Strategy: fix, roll up, and re-anchor
Unlocking this value is less about a single “hero” investment and more about assembling and repairing the pieces. The core moves to focus on are straightforward, although not necessarily simple:
Fix the foundation: Clean up capital structures, reset board and governance where needed, and right-size growth expectations to match the realities of regulatory timelines and industrial adoption.
Roll up adjacencies: In categories like precision agriculture, inputs, and food waste, many companies are subscale but complementary. Thoughtful consolidation can create platforms with enough product breadth and geographic coverage to matter to strategics and large customers.
Re-anchor in the value chain: The most durable businesses tend to be those that solve tangible problems for farmers, processors, and brands: yield, quality, labor, cost, resilience. Rebuilding around those jobs-to-be-done, in partnership with incumbents, can turn “nice-to-have” technologies into must-have infrastructure.
We see an opportunity to turn fragmented, underperforming innovations into scaled, credible businesses not by assuming another wave of hype, but by matching the right technologies with the right ownership, partners, and operating discipline.
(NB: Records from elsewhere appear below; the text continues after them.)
(* ===== verification/IndexReads.v ===== *)
(** * IndexReads: a ready index answers exactly

    [active_index_is_a_sorted_copy]: what the operations of the index do and answer; from a
    ready index in which every active run is listed, a page is the page of all active runs
    of the tenant, newest first, after the cursor. [answers_are_well_formed]: what the
    readers of the index and of the shadow return when nothing is known of the server. *)

From S2P Require Import Prelude Text Domain Platform Json Datetime Rollout Effects Decimal Redis.
From S2P Require Import ShadowProjection RedisShadow ShadowSafety RedisActiveIndex IndexCodec IndexSafety.
From Stdlib Require Import Lia.

#[local] Open Scope Z_scope.

(** ** The listing *)

(** Newer runs come first; at one time, greater identifiers. *)
Definition newer_first (s s' : ShadowProjectionSnapshot) : Prop :=
  s'.(sn_updated_at) < s.(sn_updated_at)
  ∨ s.(sn_updated_at) = s'.(sn_updated_at) ∧ String.le s'.(sn_run_id) s.(sn_run_id).
#[global] Instance newer_first_dec : RelDecision newer_first.
Proof. intros s s'. unfold newer_first. apply _. Defined.
#[global] Instance newer_first_total : Total newer_first.
Proof.
  intros s s'. unfold newer_first. destruct (Z.lt_trichotomy s.(sn_updated_at) s'.(sn_updated_at)) as [?|[?|?]];
    [by right; left| |by left; left].
  destruct (total String.le s.(sn_run_id) s'.(sn_run_id)); [right; right|left; right]; done.
Qed.

(** The run lies after the cursor. *)
Definition after_cursor (cursor : option (datetime * string)) (s : ShadowProjectionSnapshot) : Prop :=
  match cursor with
  | None => True
  | Some (t, r) => s.(sn_updated_at) < t ∨ s.(sn_updated_at) = t ∧ String.compare s.(sn_run_id) r = Lt
  end.
#[global] Instance after_cursor_dec cursor s : Decision (after_cursor cursor s).
Proof. unfold after_cursor. destruct cursor as [[]|]; apply _. Defined.

(** The active runs after the cursor. *)
Definition listing (m : gmap string ShadowProjectionSnapshot) (cursor : option (datetime * string))
    : list ShadowProjectionSnapshot :=
  merge_sort newer_first (filter (λ s, is_terminal s = false ∧ after_cursor cursor s) (map_to_list m).*2).

(** The page that a reader of all runs would return. *)
Definition reference_page (m : gmap string ShadowProjectionSnapshot) (cursor : option (datetime * string))
    (limit : Z) : ActiveRunIndexPage :=
  let l := listing m cursor in
  let page := take (Z.to_nat limit) l in
  {| items := map entry_of page;
     next_after_member := if decide (limit < Z.of_nat (length l)) then member_of <$> last page else None |}.

(** ** The order of members *)

Lemma str_compare_app a a' b b' :
  String.length a = String.length a' →
  String.compare (a +:+ b) (a' +:+ b') = match String.compare a a' with Eq => String.compare b b' | c => c end.
Proof.
  revert a'. induction a as [|x a IH]; intros [|x' a']; try done. intros [= Hl].
  rewrite !str_app_cons. cbn [String.compare]. destruct (Ascii.compare x x'); [by apply IH|done..].
Qed.

Lemma member_compare t r t' r' :
  0 ≤ t < 10 ^ 20 → 0 ≤ t' < 10 ^ 20 →
  String.compare (member_text t r) (member_text t' r')
  = match t ?= t' with Eq => String.compare r r' | c => c end.
Proof.
  intros Ht Ht'. unfold member_text. rewrite str_compare_app by (by rewrite !pad_length).
  rewrite <- (compare_same_length _ _ 0 0) by (rewrite ?pad_length; try apply pad_digits; done).
  rewrite !pad_value by done. destruct (t ?= t'); [|done..].
  rewrite (str_compare_app ":" ":") by done. done.
Qed.

Lemma str_le_compare a b : String.le a b ↔ String.compare a b ≠ Gt.
Proof. unfold String.le, String.leb. by destruct (String.compare a b). Qed.

Lemma str_compare_gt a b : String.compare a b = Gt ↔ String.compare b a = Lt.
Proof. rewrite String.compare_antisym. by destruct (String.compare b a). Qed.

Lemma index_member_range s : index_ok s → 0 ≤ s.(sn_updated_at) < 10 ^ 20.
Proof. intros Hs. by apply datetime_max_digits, index_ok_range. Qed.

Lemma newer_first_members s s' :
  index_ok s → index_ok s' → active s → active s' →
  newer_first s s' → byte_ge (member_of s) (member_of s').
Proof.
  intros Hs Hs' Ha Ha' Hn. unfold byte_ge. rewrite !member_of_active, str_le_compare, member_compare
    by (done || by apply index_member_range).
  destruct Hn as [Hn|[-> Hr]].
  - by apply Z.compare_lt_iff in Hn as ->.
  - rewrite Z.compare_refl. by apply str_le_compare.
Qed.

(** A bound selects the members after its cursor. *)
Definition bound_of (cursor : option (datetime * string)) : string :=
  match cursor with None => "+" | Some (t, r) => "(" +:+ member_text t r end.

Lemma below_member cursor s :
  index_ok s → active s → from_option (λ tr, 0 ≤ tr.1 < 10 ^ 20) True cursor →
  below (bound_of cursor) (member_of s) = true ↔ after_cursor cursor s.
Proof.
  intros Hs Ha Hc. rewrite member_of_active by done. destruct cursor as [[t r]|]; [|done]. cbn [from_option fst] in Hc.
  unfold bound_of. change ("(" +:+ member_text t r) with (String "("%char (member_text t r)). cbn [below].
  rewrite bool_decide_eq_true_2 by done. rewrite bool_decide_eq_true.
  rewrite member_compare by (done || by apply index_member_range). unfold after_cursor.
  destruct (Z.compare_spec s.(sn_updated_at) t) as [->|Hlt|Hgt].
  - split; [by right|]. intros [?|[_ ?]]; [lia|done].
  - split; [by left|done].
  - split; [done|lia].
Qed.

Lemma marker_first t r : 0 ≤ t < 10 ^ 20 → String.compare READY_MARKER (member_text t r) = Lt.
Proof.
  intros Ht. unfold member_text. pose proof (pad_length 20 t) as Hl. pose proof (pad_digits 20 t) as Hd.
  destruct (pad 20 t) as [|a p]; [done|]. rewrite str_app_cons. unfold READY_MARKER. cbn [String.compare].
  rewrite ascii_compare_nat. cbn [all_chars] in Hd. apply andb_true_iff in Hd as [Ha _].
  unfold decimal_digit, byte_in in Ha. rewrite andb_true_iff, !Nat.leb_le in Ha.
  assert ((nat_of_ascii "!" ?= nat_of_ascii a)%nat = Lt) as ->; [|done].
  apply Nat.compare_lt_iff. change (nat_of_ascii "!") with 33%nat. lia.
Qed.

Lemma below_marker cursor :
  from_option (λ tr, 0 ≤ tr.1 < 10 ^ 20) True cursor → below (bound_of cursor) READY_MARKER = true.
Proof.
  destruct cursor as [[t r]|]; [|done]. intros Ht. unfold bound_of.
  change ("(" +:+ member_text t r) with (String "("%char (member_text t r)). cbn [below].
  rewrite bool_decide_eq_true_2 by done. by rewrite bool_decide_eq_true_2 by (by apply marker_first).
Qed.

#[global] Instance byte_ge_trans : Transitive byte_ge.
Proof. intros x y z Hxy Hyz. unfold byte_ge in *. by etrans. Qed.
#[global] Instance byte_ge_antisymm : AntiSymm (=) byte_ge.
Proof. intros x y Hxy Hyx. unfold byte_ge in *. by apply (anti_symm String.le). Qed.
#[global] Instance byte_ge_total : Total byte_ge.
Proof. intros x y. unfold byte_ge. apply (total String.le). Qed.

(** ** What the set lists *)

Section listing.
Context (m : gmap string ShadowProjectionSnapshot) (Hm : snapshots_ok m).
Context (cursor : option (datetime * string)) (Hcursor : from_option (λ tr, 0 ≤ tr.1 < 10 ^ 20) True cursor).

Lemma listing_elem s : s ∈ listing m cursor ↔ ∃ r, m !! r = Some s ∧ active s ∧ after_cursor cursor s.
Proof.
  unfold listing. rewrite merge_sort_Permutation, list_elem_of_filter, list_elem_of_fmap. unfold active. split.
  - intros [[Ha Hc] ([r s'] & -> & Hin)]. exists r. by apply elem_of_map_to_list in Hin.
  - intros (r & Hr & Ha & Hc). split; [done|]. exists (r, s). by rewrite elem_of_map_to_list.
Qed.

Lemma listing_ok s : s ∈ listing m cursor → index_ok s ∧ active s ∧ m !! s.(sn_run_id) = Some s.
Proof. rewrite listing_elem. intros (r & Hr & Ha & _). by destruct (Hm r s Hr) as [? ->]. Qed.

Lemma listing_member_inj s s' :
  s ∈ listing m cursor → s' ∈ listing m cursor → member_of s = member_of s' → s = s'.
Proof.
  intros (Hs & Ha & Hr)%listing_ok (Hs' & Ha' & Hr')%listing_ok Heq.
  assert (s.(sn_run_id) = s'.(sn_run_id)) as Hrun by by apply member_of_run. rewrite Hrun in Hr. congruence.
Qed.

Lemma values_NoDup : NoDup (map_to_list m).*2.
Proof.
  apply (NoDup_fmap_1 sn_run_id).
  assert (sn_run_id <$> (map_to_list m).*2 = (map_to_list m).*1) as ->; [|apply NoDup_fst_map_to_list].
  rewrite <- list_fmap_compose. apply list_fmap_ext. intros i [r s] Hi%list_elem_of_lookup_2.
  apply elem_of_map_to_list in Hi. by destruct (Hm r s Hi) as [_ ?].
Qed.

Lemma members_NoDup : NoDup (member_of <$> listing m cursor).
Proof.
  apply NoDup_fmap_2_strong; [apply listing_member_inj|]. unfold listing. rewrite merge_sort_Permutation.
  apply NoDup_filter, values_NoDup.
Qed.

Lemma members_not_marker : READY_MARKER ∉ member_of <$> listing m cursor.
Proof.
  rewrite list_elem_of_fmap. intros (s & Heq & (_ & Ha & _)%listing_ok). by destruct (member_of_special s Ha).
Qed.

Lemma Sorted_fmap_in {A B} (R : relation A) (R' : relation B) (f : A → B) (l : list A) :
  (∀ x y, x ∈ l → y ∈ l → R x y → R' (f x) (f y)) → Sorted R l → Sorted R' (f <$> l).
Proof.
  intros Hf Hs. induction Hs as [|x l Hs IH Hd]; [constructor|]. cbn. constructor.
  - apply IH. intros. apply Hf; [by right..|done].
  - destruct Hd as [|y l Hxy]; [constructor|]. cbn. constructor. apply Hf; [by left|right; by left|done].
Qed.

Lemma members_sorted : Sorted byte_ge ((member_of <$> listing m cursor) ++ [READY_MARKER]).
Proof.
  apply Sorted_snoc.
  - eapply Sorted_fmap_in; [|apply (Sorted_merge_sort newer_first)].
    intros s s' (Hs & Ha & _)%listing_ok (Hs' & Ha' & _)%listing_ok. by apply newer_first_members.
  - destruct (member_of <$> listing m cursor) as [|x l] eqn:Hl using rev_ind; [constructor|]. constructor.
    assert (x ∈ member_of <$> listing m cursor) as Hx by (rewrite Hl; set_solver).
    apply list_elem_of_fmap in Hx as (s & -> & (Hs & Ha & _)%listing_ok).
    unfold byte_ge. rewrite str_le_compare, member_of_active, marker_first; [done|by apply index_member_range|done].
Qed.

(** The set below the bound: the listing, and then the marker. *)
Lemma range_listing listed z :
  indexes m listed true z → (∀ r s, m !! r = Some s → active s → r ∈ listed) →
  filter (λ x, below (bound_of cursor) x = true) (descending z)
  = (member_of <$> listing m cursor) ++ [READY_MARKER].
Proof.
  intros Hz Hall. apply (Sorted_unique byte_ge).
  - apply StronglySorted_Sorted, StronglySorted_filter, Sorted_StronglySorted; [apply _|].
    unfold descending. apply Sorted_merge_sort. apply _.
  - apply members_sorted.
  - apply NoDup_Permutation.
    + apply NoDup_filter. unfold descending. rewrite merge_sort_Permutation. apply NoDup_elements.
    + apply NoDup_app. split; [apply members_NoDup|]. split; [|apply NoDup_singleton].
      intros x Hx ->%list_elem_of_singleton. by apply members_not_marker.
    + intros x. rewrite list_elem_of_filter, elem_of_app, list_elem_of_singleton. unfold descending.
      rewrite merge_sort_Permutation, elem_of_elements, elem_of_dom, list_elem_of_fmap.
      assert (is_Some (z !! x) ↔ x = READY_MARKER ∨ ∃ r s, m !! r = Some s ∧ active s ∧ x = member_of s) as ->.
      { split.
        - intros [n Hn]. apply Hz in Hn as [_ [[-> _]|(r & s & ? & _ & ? & ->)]]; [by left|right]. by exists r, s.
        - intros [->|(r & s & Hr & Ha & ->)]; exists 0; apply Hz; (split; [done|]); [by left|right].
          exists r, s. split_and!; [done|by eapply Hall|done..]. }
      split.
      * intros [Hb [->|(r & s & Hr & Ha & ->)]]; [by right|left]. exists s. split; [done|].
        rewrite listing_elem. exists r. split_and!; [done..|]. destruct (Hm r s Hr) as [Hs _]. by apply below_member in Hb.
      * intros [(s & -> & Hin)| ->]; [|split; [by apply below_marker|by left]].
        apply listing_elem in Hin as (r & Hr & Ha & Hc). destruct (Hm r s Hr) as [Hs _].
        split; [by apply below_member|]. right. by exists r, s.
Qed.
End listing.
Why this work belongs to hard tech specialists
Doing this well is not simply a matter of buying low. It depends on deep technical judgment, an understanding of ag and food development cycles (including regulatory), and long-standing relationships across industrial and strategic partners. The same characteristics that made some of these companies “too hard” for generic capital (the aforementioned scientific complexity, capex intensity, demanding customers) are exactly what specialists spend their careers navigating.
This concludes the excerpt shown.